On n’a pas tous les jours la chance de voir l’aube les effleurer de sa lumière. Et pourtant, ce matin là, à 5h40, on l’a eue. La fatigue de la veille et le coucher à même pas 22h nous aura permis de mettre en story Snapchat ces moments rares où la ville commence à se réveiller.

Ça n’est pas à Toronto que nous passerons la journée aujourd’hui. Direction : les Niagara Falls. Intention : en prendre plein la vue.
Une quarantaine de minutes de marche et 2h30 de bus plus tard, nous voici arrivées devant une ville qui côtoie une nature aujourd’hui hospitalière et dont on devine le passé sauvage, plus confidentiel.
Le long de la plus belle promenade du dimanche après midi dans le monde (dixit Churchill), les yeux rivés sur les deux chutes emblématiques de Niagara, on ne peut s’empêcher de constater l’universalité des paysages qui nous attirent, nous et des bonnes centaines d’autres touristes.

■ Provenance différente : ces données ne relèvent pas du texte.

(* ===== verification/DeskTransfers.v ===== *)
(** * Transfers of the desktop window

    The transfers part of [desktop/ui/engine.js]: cards over the transfers of the core.  A card
    stands for the files the core made of one upload or download; the core is asked and answers
    later, in any order, while cards are paused, held, cancelled and removed.  Cards are shared
    objects: a start under way and the map [byRemote] keep hold of a card that left the list.
    Progress, speed and the words shown are left out. *)

From Stdlib Require Import ZArith Lia Bool.
From Stdlib Require List.
From stdpp Require Import gmap.
From S2P Require Import Prelude JsCollections JsString DeskPaths.
Local Open Scope js_scope.

Inductive TState := t_queued | t_running | t_paused | t_waiting | t_conflict | t_failed | t_done | t_cancelled.
#[global] Instance TState_eq_dec : EqDecision TState.
Proof. solve_decision. Defined.
Inductive How := h_replace | h_keep | h_skip.
#[global] Instance How_eq_dec : EqDecision How.
Proof. solve_decision. Defined.
(** What a card never changes. *)
Record Order := { o_up : bool; o_host : jstr; o_name : jstr; o_isDir : bool; o_src : jstr; o_dst : jstr; o_askWhere : bool }.
Record Task := {
  t_order : Order; t_state : TState; t_rids : list nat; t_conflictRids : list nat; t_starting : bool; t_started : bool; t_held : bool;
  t_pauseAt : Z; t_resumedAt : Z; t_autoRetryAt : Z }.
(** Requests to the core. *)
Inductive Call :=
| UploadTree (host src dst : jstr) | DownloadTree (host src : jstr) (isDir ask : bool)
| CancelCall (rid : nat) | PauseCall (rid : nat) | RetryCall (rid : nat) | ResolveCall (rid : nat) (how : How) | ListCall | ClearCall.
#[global] Instance Call_eq_dec : EqDecision Call.
Proof. solve_decision. Defined.
(** [x_starts]: cards whose start the core has not answered.  [x_cancels]: files whose
    cancellation it has not answered.  [x_resolves]: answers to conflicts under way, with the
    files and the cards still to come.  [x_made]: the files the core made.  [x_released]: files of
    cards that left the list without a cancellation, each with the state its card then showed
    (cancelled, for a card the core said it skipped). *)
Record Xfers := {
  x_next : nat; x_store : gmap nat Task; x_tasks : list nat; x_remote : gmap nat nat; x_polling : bool;
  x_starts : list nat; x_cancels : list nat; x_resolves : list (How * list nat * list nat); x_calls : list Call; x_made : list nat; x_released : list (nat * TState) }.

(** ** Fields *)

Definition set_state (st : TState) (t : Task) : Task :=
  {| t_order := t_order t; t_state := st; t_rids := t_rids t; t_conflictRids := t_conflictRids t; t_starting := t_starting t; t_started := t_started t;
     t_held := t_held t; t_pauseAt := t_pauseAt t; t_resumedAt := t_resumedAt t; t_autoRetryAt := t_autoRetryAt t |}.
Definition set_rids (rids : list nat) (t : Task) : Task :=
  {| t_order := t_order t; t_state := t_state t; t_rids := rids; t_conflictRids := t_conflictRids t; t_starting := t_starting t; t_started := t_started t;
     t_held := t_held t; t_pauseAt := t_pauseAt t; t_resumedAt := t_resumedAt t; t_autoRetryAt := t_autoRetryAt t |}.
Definition set_conflicts (rids : list nat) (t : Task) : Task :=
  {| t_order := t_order t; t_state := t_state t; t_rids := t_rids t; t_conflictRids := rids; t_starting := t_starting t; t_started := t_started t;
     t_held := t_held t; t_pauseAt := t_pauseAt t; t_resumedAt := t_resumedAt t; t_autoRetryAt := t_autoRetryAt t |}.
Definition set_starting (b : bool) (t : Task) : Task :=
  {| t_order := t_order t; t_state := t_state t; t_rids := t_rids t; t_conflictRids := t_conflictRids t; t_starting := b; t_started := t_started t;
     t_held := t_held t; t_pauseAt := t_pauseAt t; t_resumedAt := t_resumedAt t; t_autoRetryAt := t_autoRetryAt t |}.
Definition set_started (t : Task) : Task :=
  {| t_order := t_order t; t_state := t_state t; t_rids := t_rids t; t_conflictRids := t_conflictRids t; t_starting := t_starting t; t_started := true;
     t_held := t_held t; t_pauseAt := t_pauseAt t; t_resumedAt := t_resumedAt t; t_autoRetryAt := t_autoRetryAt t |}.
Definition set_held (b : bool) (t : Task) : Task :=
  {| t_order := t_order t; t_state := t_state t; t_rids := t_rids t; t_conflictRids := t_conflictRids t; t_starting := t_starting t; t_started := t_started t;
     t_held := b; t_pauseAt := t_pauseAt t; t_resumedAt := t_resumedAt t; t_autoRetryAt := t_autoRetryAt t |}.
Definition set_times (p r a : Z) (t : Task) : Task :=
  {| t_order := t_order t; t_state := t_state t; t_rids := t_rids t; t_conflictRids := t_conflictRids t; t_starting := t_starting t; t_started := t_started t;
     t_held := t_held t; t_pauseAt := p; t_resumedAt := r; t_autoRetryAt := a |}.
(** ** The whole code *)

Lemma layout_facts v : v ∈ versions -> let size := code_size v in
  zigzag size = read_order size /\
  (forall p, p ∈ zigzag size -> bool_decide (p ∈ reserved v size ECC_L) = is_function v size p /\ inside size p = true) /\
  Z.of_nat (length (data_cells v size)) = rawModules v /\ take 15 (fst <$> format_cells size) = format_at /\
  (forall p, p ∈ (fst <$> fmt size ECC_L 0) -> p ∈ reserved v size ECC_L) /\ NoDup (fst <$> fmt size ECC_L 0).
Proof.
  intros Hv size. pose proof layouts_ok as H. rewrite List.forallb_forall in H. specialize (H v ltac:(by apply list_elem_of_In)). unfold layout_ok in H. fold size in H.
  rewrite !andb_true_iff, !bool_decide_eq_true, !List.forallb_forall, Z.eqb_eq in H. destruct H as (((((H1 & H2) & H3) & H4) & H5) & H6).
  split; [done|]. split; [|split; [done|]; split; [done|]; split; [|done]].
  - intros p Hp. specialize (H2 p ltac:(by apply list_elem_of_In)). apply andb_true_iff in H2 as [H2 H2']. split; [by apply eqb_prop | done].
  - intros p Hp. specialize (H5 p ltac:(by apply list_elem_of_In)). by apply bool_decide_eq_true in H5.
Qed.
Lemma version_size v : v ∈ versions -> (code_size v - 17) / 4 = v /\ code_size v mod 2 = 1 /\ 0 < code_size v.
Proof. intros Hv. unfold versions in Hv. repeat (apply elem_of_cons in Hv as [-> | Hv]; [vm_compute; auto|]). by apply elem_of_nil in Hv. Qed.
Lemma format_reads E m : E = ECC_L \/ E = ECC_M -> m ∈ seqZ 0 8 -> let n := Z.lxor (read_number (bit_of (format_bits E m) <$> seqZ 0 15)) 21522 in let d := Z.shiftr n 10 in
  (if Z.land n 1023 =? bch 1335 9 10 d then match Z.shiftr d 3 with 0 => Some (ECC_M, Z.land d 7) | 1 => Some (ECC_L, Z.land d 7) | _ => None end else None) = Some (E, m).
Proof. intros HE Hm. change (seqZ 0 8) with [0; 1; 2; 3; 4; 5; 6; 7] in Hm. repeat (apply elem_of_cons in Hm as [-> | Hm]; [destruct HE as [-> | ->]; vm_compute; reflexivity|]). by apply elem_of_nil in Hm. Qed.
Lemma format_first size E m i p : fst <$> take 15 (format_cells size) = format_at -> format_at !! i = Some p -> (p, bit_of (format_bits E m) (Z.of_nat i)) ∈ fmt size E m.
Proof.
  intros Ef Ei. unfold fmt. apply elem_of_app. left. apply list_elem_of_fmap. exists (p, Z.of_nat i). split; [done|].
  assert (Es : snd <$> take 15 (format_cells size) = seqZ 0 15) by reflexivity.
  assert (Hi : (i < 15)%nat) by (by apply lookup_lt_Some in Ei).
  rewrite <- Ef, list_lookup_fmap in Ei. destruct (take 15 (format_cells size) !! i) as [[q j]|] eqn:El; [|done]. injection Ei as <-.
  assert (Ej : (snd <$> take 15 (format_cells size)) !! i = Some j) by (by rewrite list_lookup_fmap, El). rewrite Es, lookup_seqZ in Ej. destruct Ej as [-> _].
  rewrite <- (take_drop 15 (format_cells size)). apply elem_of_app. left. eapply list_elem_of_lookup_2. rewrite El. done.
Qed.
Lemma choose_fit_spec n E v E' : choose_fit n E = Some (v, E') -> E = ECC_L \/ E = ECC_M ->
  v ∈ versions /\ (E' = ECC_L \/ E' = ECC_M) /\ 4 + count_bits v + Z.of_nat n * 8 <= dataWords v E' * 8.
Proof.
  assert (Hfit : forall E v, fit n E = Some v -> v ∈ versions /\ 4 + count_bits v + Z.of_nat n * 8 <= dataWords v E * 8).
  { intros e w Hf. unfold fit in Hf. apply List.find_some in Hf as [Hin Hle]. split; [by apply list_elem_of_In | by apply Z.leb_le]. }
  unfold choose_fit. intros Hc HE. destruct (fit n E) as [w|] eqn:E1; [injection Hc as <- <-; destruct (Hfit _ _ E1); auto|].
  destruct (fit n ECC_L) as [w|] eqn:E2; [|done]. injection Hc as <- <-. destruct (Hfit _ _ E2). auto.
Qed.
Section code.
Context (v : Z) (E : Ecc) (bytes : list Z).
Context (Hv : v ∈ versions) (HE : E = ECC_L \/ E = ECC_M) (Hb : Forall byte bytes) (Hfit : 4 + count_bits v + Z.of_nat (length bytes) * 8 <= dataWords v E * 8).
Let size := code_size v.
Let F := reserved v size E.
Let best := (choose F size E (seqZ 0 8) 0 None (unmasked v E bytes)).1.
Let code : Code := {| c_size := size; c_version := v; c_modules := writes (fmt size E best) (mask F best (choose F size E (seqZ 0 8) 0 None (unmasked v E bytes)).2) |}.

Lemma best_mask : best ∈ seqZ 0 8 /\ forall p d, p ∉ F -> unmasked v E bytes !! p = Some d -> (choose F size E (seqZ 0 8) 0 None (unmasked v E bytes)).2 !! p = Some d.
Proof.
  destruct (layout_facts v Hv) as (_ & _ & _ & _ & H5 & _). assert (HF : forall q, q ∈ (fst <$> fmt size ECC_L 0) -> q ∈ F) by (unfold F; rewrite reserved_any; exact H5).
  pose proof (choose_spec F size E (seqZ 0 8) 0 None (unmasked v E bytes) HF) as Hc. unfold best.
  destruct (choose F size E (seqZ 0 8) 0 None (unmasked v E bytes)) as [b g]. destruct Hc as [Hbest Hfree].
  split; [|done]. cbn [fst]. destruct Hbest as [->|?]; [apply elem_of_seqZ; lia | done].
Qed.
Lemma code_format : read_format code = Some (E, best).
Proof.
  destruct (layout_facts v Hv) as (_ & _ & _ & H4 & _ & H6). unfold read_format.
  assert (Eb : (fun p : cell => get code p.1 p.2) <$> format_at = bit_of (format_bits E best) <$> seqZ 0 15).
  { apply list_eq. intros i. rewrite !list_lookup_fmap. destruct (decide (i < 15)%nat) as [Hi|Hi].
    - destruct (lookup_lt_is_Some_2 format_at i Hi) as [p Ep]. rewrite Ep, (proj2 (lookup_seqZ 0 15 i (Z.of_nat i))) by lia. cbn. f_equal.
      rewrite <- fmap_take in H4. assert (Hin := format_first size E best i p H4 Ep).
      assert (Hw : c_modules code !! p = Some (bit_of (format_bits E best) (Z.of_nat i))) by (apply writes_lookup; [by rewrite fmt_cells | done]).
      unfold get, dark. assert (Hins : inside (c_size code) (p.1, p.2) = true).
      { cbn [c_size code]. pose proof (version_size v Hv) as (_ & _ & Hpos). assert (Hs : 21 <= size) by (unfold size; clear -Hv; unfold versions in Hv; repeat (apply elem_of_cons in Hv as [-> | Hv]; [by vm_compute|]); by apply elem_of_nil in Hv).
        assert (Hsmall : List.forallb (fun p : cell => inside 21 p) format_at = true) by reflexivity. rewrite List.forallb_forall in Hsmall. specialize (Hsmall p ltac:(by apply list_elem_of_In; eapply list_elem_of_lookup_2)).
        unfold inside in *. cbn [fst snd] in *. lia. }
      rewrite Hins. cbn [andb]. destruct p as [x y]. cbn [fst snd]. by rewrite Hw.
    - rewrite (lookup_ge_None_2 format_at) by (cbn; lia). rewrite (lookup_ge_None_2 (seqZ 0 15)) by (rewrite length_seqZ; lia). done. }
  rewrite Eb. apply format_reads; [done | apply best_mask].
Qed.
Lemma code_bits : take (length (read_bits code v best) / 8 * 8) (read_bits code v best) = (codewords v E bytes ≫= fun w => put w 8).
Proof.
  destruct (layout_facts v Hv) as (H1 & H2 & H3 & _ & H5 & _). fold size in H1, H2, H3, H5. destruct (codewords_read v E bytes Hv HE Hb Hfit) as (Lw & _). destruct (version_size v Hv) as (_ & Hodd & _).
  set (bits := codewords v E bytes ≫= _). assert (Lb : length bits = (Z.to_nat (rawModules v / 8) * 8)%nat) by (unfold bits; by rewrite length_bits, Lw).
  destruct (plans v E Hv HE) as (nb & sd & ecc & nS & [_ _ _ _ _ _ _ _ Hraw]).
  assert (Lr : length (read_bits code v best) = Z.to_nat (rawModules v)) by (unfold read_bits; rewrite length_fmap; assert (Hdc : Z.of_nat (length (data_cells v (c_size code))) = rawModules v) by exact H3; lia).
  assert (En : (length (read_bits code v best) / 8 * 8)%nat = length bits) by (rewrite Lr, Lb, Z2Nat.inj_div by lia; done). rewrite En.
  apply list_eq. intros i. destruct (decide (i < length bits)%nat) as [Hi|Hi]; [|rewrite !lookup_ge_None_2; [done | lia | rewrite length_take; lia]].
  rewrite lookup_take_lt by done. destruct (lookup_lt_is_Some_2 bits i Hi) as [b Eb]. rewrite Eb. unfold read_bits. rewrite list_lookup_fmap. cbn [c_size code].
  destruct (lookup_lt_is_Some_2 (data_cells v size) i) as [p Ep].
  { assert (Hdc : Z.of_nat (length (data_cells v size)) = rawModules v) by exact H3. rewrite Lb in Hi. pose proof (Z.div_mod (rawModules v) 8 ltac:(lia)). pose proof (Z.mod_pos_bound (rawModules v) 8 ltac:(lia)). lia. }
  rewrite Ep. cbn [fmap option_fmap option_map]. f_equal.
  assert (Hpz : p ∈ zigzag size /\ is_function v size p = false).
  { pose proof (list_elem_of_lookup_2 _ _ _ Ep) as Hin. unfold data_cells in Hin. apply list_elem_of_In, List.filter_In in Hin as [Hin Hnf]. split; [rewrite H1; by apply list_elem_of_In | by apply negb_true_iff]. }
  destruct Hpz as [Hpz Hnf]. destruct (H2 p Hpz) as [Hres Hins]. rewrite Hnf in Hres. apply bool_decide_eq_false in Hres.
  assert (HpF : p ∉ F) by (unfold F; by rewrite reserved_any).
  assert (Hplaced : unmasked v E bytes !! p = Some (negb (b =? 0))).
  { unfold unmasked. fold size. rewrite H1. eapply (place_lookup _ (is_function v size)); [by apply read_order_NoDup | | exact Ep | exact Eb].
    intros q Hq. rewrite reserved_any. apply H2. by rewrite H1. }
  destruct best_mask as [_ Hfree]. specialize (Hfree p _ HpF Hplaced).
  assert (Hmod : c_modules code !! p = Some (xorb (negb (b =? 0)) (inv best p.1 p.2))).
  { cbn [c_modules code]. rewrite writes_outside; [by apply mask_free|]. rewrite fmt_cells. intros Hq%H5. done. }
  unfold get, dark. destruct p as [x y]. cbn [fst snd c_size code] in *. rewrite Hins, Hmod. cbn [andb default].
  assert (Hbit : bit b) by (pose proof (bits_bind (codewords v E bytes)) as Hbb; rewrite Forall_lookup in Hbb; by apply (Hbb i)).
  change (from_option id false (Some ?z)) with z. destruct Hbit as [-> | ->]; destruct (inv best x y); done.
Qed.
Lemma code_reads : read code = Some bytes.
Proof.
  unfold read. destruct (version_size v Hv) as (Ev & _). assert (Ec : (c_size code - 17) / 4 = v) by exact Ev. rewrite Ec, code_format. cbn [mbind option_bind].
  rewrite code_bits. destruct (codewords_read v E bytes Hv HE Hb Hfit) as (Lw & Bw & Sw & Pw).
  rewrite words_of_put; [|done|]; [by rewrite Sw, Pw|].
  assert (Hlen := f_equal length code_bits). rewrite length_take, length_bits in Hlen. lia.
Qed.
End code.
Lemma make_bytes_reads bytes E c : E = ECC_L \/ E = ECC_M -> Forall byte bytes -> make_bytes bytes E = Some c -> read c = Some bytes.
Proof.
  intros HE Hb Hm. unfold make_bytes in Hm. destruct (choose_fit (length bytes) E) as [[v E']|] eqn:Ec; [|done]. cbn [mbind option_bind] in Hm.
  destruct (choose_fit_spec _ _ _ _ Ec HE) as (Hv & HE' & Hfit). pose proof (code_reads v E' bytes Hv HE' Hb Hfit) as Hr.
  destruct (choose _ _ E' (seqZ 0 8) 0 None _) as [best g]. apply (inj Some) in Hm. subst c. exact Hr.
Qed.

En quelques mètres, l’impression de passer d’une chaleur écrasante à un froid fidèle à ce que l’on peut s’imaginer du Canada dès lors que l’on s’approche des cascades. Partout, des points de vue fabuleux. Des chutes qui se laissent contempler et qui arrêtent le temps par leur fracas majestueux.

 

C’était trop simple d’arriver jusqu’ici. On partagera la sensation d’une claque esthétique qu’on n’aurait presque l’impression de ne pas avoir méritée (mais qu’on prendra volontiers quand même, ne vous méprenez pas) tant le chemin était agréable et facile d’accès.

 

 

 

À côté de ces journées de découvertes, il y a les premiers rituels qui commencent à se dessiner : jouer à “Find the Raptor” en se baladant dans les rues et en croisant des locaux qui soutiennent l’équipe de baseball locale, prendre un café au Starbucks, en reverser toujours une goutte ou deux par mégarde et tenir à la main un reste de gobelet qu’on n’arrive pas à terminer, scruter le feu rouge plutôt que le bonhomme blanc avant de décider si l’on traverse ou non, flâner dans les rues sans trop douter de sa capacité à retrouver le Airbnb dans lequel on loge…
À peine a-t-on eu le temps de trouver ses marques qu’il est temps de refaire ses valises pour la destination du lendemain.